Reducing Pain During Intrauterine Device Insertion: A Randomized Controlled Trial in Adolescents and Young Women
OBJECTIVE: To estimate the effect of a 1% lidocaine paracervical nerve block on pain during intrauterine device (IUD) insertion compared with a sham block in adolescents and young women.

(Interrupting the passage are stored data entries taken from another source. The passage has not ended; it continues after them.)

(** * Q/A session viewer: correlation, answer recovery, timeline, aggregation

    A shallow embedding of the core of [visualize-qa.js]: the Correlator
    ([extractQAPairs]), the fallback Answer Normalizer
    ([parseAnswersFromContent]), the Timeline Builder
    ([buildSessionTimeline], [summarizeToolInput], [stripTags]) and the
    Session Aggregator ([buildViewModel]); and of the functions around
    them: the reader of a session file ([parseJSONLFile]), the session
    metadata ([extractSessionMeta], [extractProjectName]), the body of the
    loop of [main] over the files, and the escaping of what is written into
    the page ([escapeHTML], and the session data in [generateHTML]).

    The program is JavaScript working on the output of [JSON.parse], so the
    embedding keeps JavaScript's dynamic values ([value]) and makes a thrown
    [TypeError] explicit ([result]).  Every function below follows the
    statement order of its source function.  The repository holds a second,
    older copy of the script, whose timeline also lists tool results and
    does not filter narrative text; the embedding follows [visualize-qa.js]. *)

From stdpp Require Import gmap strings list sorting.
From Stdlib Require Import ZArith Lia Ascii.

#[local] Set Warnings "-register-all".
#[local] Open Scope string_scope.
#[local] Open Scope list_scope.
#[local] Open Scope nat_scope.

(** ** JavaScript values *)

(** The values [JSON.parse] can return, plus [undefined], which a missing
    property reads as.  A number is kept as the text [Number::toString] gives
    for it: that text decides everything the program does with a number
    (truthiness, template interpolation, use as a [Map] key), and it is the
    same for [0] and [-0].  A string is a sequence of code units, one
    [ascii] each.  An object is its finite map of own properties. *)
Inductive value :=
| VUndef
| VNull
| VBool (b : bool)
| VNum (repr : string)
| VStr (s : string)
| VArr (elems : list value)
| VObj (fields : gmap string value).

(** The only exception the embedded functions can raise. *)
Inductive exn := TypeError.

Inductive result (A : Type) :=
| Ok (a : A)
| Throw (e : exn).
Arguments Ok {A} a.
Arguments Throw {A} e.

#[global] Instance result_ret : MRet result := fun A a => Ok a.
#[global] Instance result_bind : MBind result := fun A B k r =>
  match r with Ok a => k a | Throw e => Throw e end.
#[global] Instance result_fmap : FMap result := fun A B f r =>
  match r with Ok a => Ok (f a) | Throw e => Throw e end.

(** [for (const x of xs) { s = body(s, x) }] *)
Fixpoint for_of {A St : Type} (body : St → A → result St) (xs : list A) (s : St) : result St :=
  match xs with
  | [] => Ok s
  | x :: xs' => s' ← body s x; for_of body xs' s'
  end.

(** [for (let i = i0; i < i0 + xs.length; i++) { s = body(i, xs[i - i0], s) }] *)
Fixpoint for_index {A St : Type} (body : nat → A → St → result St) (i : nat) (xs : list A) (s : St)
  : result St :=
  match xs with
  | [] => Ok s
  | x :: xs' => s' ← body i x s; for_index body (S i) xs' s'
  end.

(** ToBoolean *)
Definition truthy (v : value) : bool :=
  match v with
  | VUndef | VNull => false
  | VBool b => b
  | VNum r => negb (String.eqb r "0" || String.eqb r "NaN")
  | VStr s => negb (String.eqb s "")
  | VArr _ | VObj _ => true
  end.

METHODS: We conducted a multisite, single-blind, sham-controlled randomized trial in adolescents and young women having a 13.5-mg levonorgestrel IUD inserted. Enrollment occurred at three family planning clinics in Philadelphia, Pennsylvania. Eligible adolescents and young women were aged 14-22 years, nulliparous, not currently or recently pregnant, and English-speaking. Participants were randomized using computer-generated allocation in block sizes of four to receive a 10-mL 1% lidocaine paracervical block or a sham block (1 cm depression of the vaginal epithelium at paracervical block sites with a wooden cotton-tipped applicator). Only patients were blinded. The primary outcome was pain after IUD insertion measured with a 100-mm visual analog scale. Using a two-sided t test and assuming a 20-mm difference in visual analog scale scores, a SD of 28 mm, an Ī± of 0.05, and 90% power, a sample of 43 participants per group was estimated.
RESULTS: Between March 2015 and July 2016, 95 participants enrolled (47 lidocaine block group; 48 sham block group). All were included in the analysis. Forty-four percent were white, 36% black, 65% privately insured, and 79% previously used contraception. The median visual analog scale score after IUD insertion was 30.0 (95% CI 20.0-58.0) in the lidocaine block group and 71.5 (95% CI 66.0-82.0) in the sham block (P<.001).
CONCLUSION: A 10-mL 1% lidocaine paracervical nerve block reduces pain during IUD insertion in adolescents and young women compared with a sham block with pressure on the vaginal epithelium.